**TASK DESCRIPTION**
When the word "false" appears in a line of the data below, list that line.

[Dataset entries]
════════
(** The two views of the swapped vNPUs agree.  The status of the swap lists
    the vNPU [v] of die [phy] with a size exactly when the query of the swap
    state of that vNPU says that it is swapped out with that size, and the
    size is not zero; nothing is dropped for lack of room in the response.
    The loops differ: one stops at the first process that is on the device,
    the other visits all of them. *)
Theorem swap_status_equiv_swap_state {S} (m : enpu_manager (S := S)) a buf phy v size :
  em_allocator m = Some a -> em_swap_buf m = Some buf -> initialized (a_tlsf a) = true -> mgr_wf (a_shm a) -> ids_in_place (a_shm a) ->
  let '(rc, _, swapped) := enpu_manager_swap_status m in
  rc = ENPU_SUCCESS
  ∧ ((phy, v, size) ∈ swapped <-> 0 < size ∧ exists off, npu_allocator_get_swap_state a phy v = (ENPU_SUCCESS, Some (true, off, size))).
Proof.
  intros Ha Hb Hi Hwf Hid. unfold enpu_manager_swap_status. rewrite Ha, Hb. unfold shm_swap_buffer_get_status. rewrite Hi. cbn [negb].
  change (ENPU_SUCCESS =? ENPU_SUCCESS) with true. cbn [negb]. split; [done|].
  rewrite take_ge by (etrans; [apply swapped_of_dies_length|rewrite length_seqZ; unfold MAX_VNPU_PER_DIE, MAX_NPU_PER_NODE; lia]). rewrite foreach_spec by done.
  unfold npu_allocator_get_swap_state, shm_manager_get_swap_state, query_entry. split; intros [Hp H]; (split; [exact Hp|]); revert H.
  - intros (e & He & Hz). pose proof He as He'. unfold die_map in He'. destruct (shm_manager_get_state (a_shm a) phy) as [s|] eqn:Hs; [|done].
    cbn [mbind option_bind] in He'. rewrite He'. pose proof (get_state_range _ _ _ Hs). apply find_entry_at in He' as (Hv & _).
    rewrite (proj2 (Z.ltb_ge phy 0)), (proj2 (Z.ltb_ge v 0)) by lia. cbn [orb].
    destruct (swap_state_size (e_processes e) true 0 0) as (off & z & -> & Hsz). rewrite (Hsz _ Hz). exists off.
    rewrite bool_decide_eq_true_2 by (by rewrite Hz). done.
  - intros (off & E). destruct (_ || _); [done|]. destruct (shm_manager_get_state (a_shm a) phy) as [s|] eqn:Hs; [|done].
    destruct (find_entry s v) as [e|] eqn:He; [|done]. exists e. unfold die_map. rewrite Hs. split; [done|].
    destruct (swap_state_size (e_processes e) true 0 0) as (off' & z & Ef & Hsz). rewrite Ef in E. injection E as Eb _ <-.
    apply bool_decide_eq_true_1 in Eb as [y Hy]. by rewrite Hy, (Hsz y Hy).
Qed.

(** A check of [ids_in_place]. *)
Lemma ids_in_place_check m :
  forallb (fun phy => forallb (fun v => match die_map m phy v with Some e => e_vnpu_id e =? v | None => true end) (seqZ 0 128)) (seqZ 0 16) = true ->
  ids_in_place m.
Proof.
  rewrite forallb_forall. intros H phy v e He. pose proof He as He'. unfold die_map in He'. destruct (shm_manager_get_state m phy) as [s|] eqn:Hs; [|done].
  cbn [mbind option_bind] in He'. apply find_entry_at in He' as (Hv & _). pose proof (get_state_range _ _ _ Hs).
  specialize (H phy ltac:(apply list_elem_of_In, elem_of_seqZ; lia)). rewrite forallb_forall in H.
  specialize (H v ltac:(apply list_elem_of_In, elem_of_seqZ; lia)). rewrite He in H. by apply Z.eqb_eq.
Qed.

(** One vNPU is swapped out, one is on the device. *)
Definition status_demo : npu_allocator memory_adapter :=
  set_a_tlsf (mk_mgr ∅ true (replicate 480 None) None 0 8192 4096)
    (set_a_shm (ex_mgr [10; 30]
       (ex_state [ex_entry 0 0 1 [ex_process 7 0 0 true 0 4096]; ex_entry 1 4096 1 [ex_process 8 0 4096 false 0 0]]))
     (demo_alloc memory_storage_adapter_create)).
Definition status_manager : enpu_manager :=
  mk_manager (Some status_demo) true (Some (mk_swap_buffer_manager 8192 0)) None [] false true false 500.

Lemma swap_status_equiv_swap_state_witness :
  exists swapped, (enpu_manager_swap_status status_manager).2 = swapped ∧ (0, 0, 4096) ∈ swapped
    ∧ exists off, npu_allocator_get_swap_state status_demo 0 0 = (ENPU_SUCCESS, Some (true, off, 4096)).
Proof.
  pose proof (swap_status_equiv_swap_state status_manager status_demo (mk_swap_buffer_manager 8192 0) 0 0 4096 eq_refl eq_refl eq_refl) as H.
  specialize (H ltac:(apply mgr_wfb_sound; vm_compute; reflexivity) ltac:(apply ids_in_place_check; vm_compute; reflexivity)).
  destruct (enpu_manager_swap_status status_manager) as [[rc st] swapped] eqn:E. destruct H as [_ H].
  assert (Hin : (0, 0, 4096) ∈ swapped).
  { assert (E2 : (enpu_manager_swap_status status_manager).2 = [(0, 0, 4096)]) by (vm_compute; reflexivity). rewrite E in E2. cbn [snd] in E2. subst. left. }
  exists swapped. split; [reflexivity|]. split; [exact Hin|]. apply H in Hin as [_ Hoff]. exact Hoff.
Defined.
════════
**SOLUTION FOR THIS PROBLEM**
       (ex_state [ex_entry 0 0 1 [ex_process 7 0 0 true 0 4096]; ex_entry 1 4096 1 [ex_process 8 0 4096 false 0 0]]))
  mk_manager (Some status_demo) true (Some (mk_swap_buffer_manager 8192 0)) None [] false true false 500.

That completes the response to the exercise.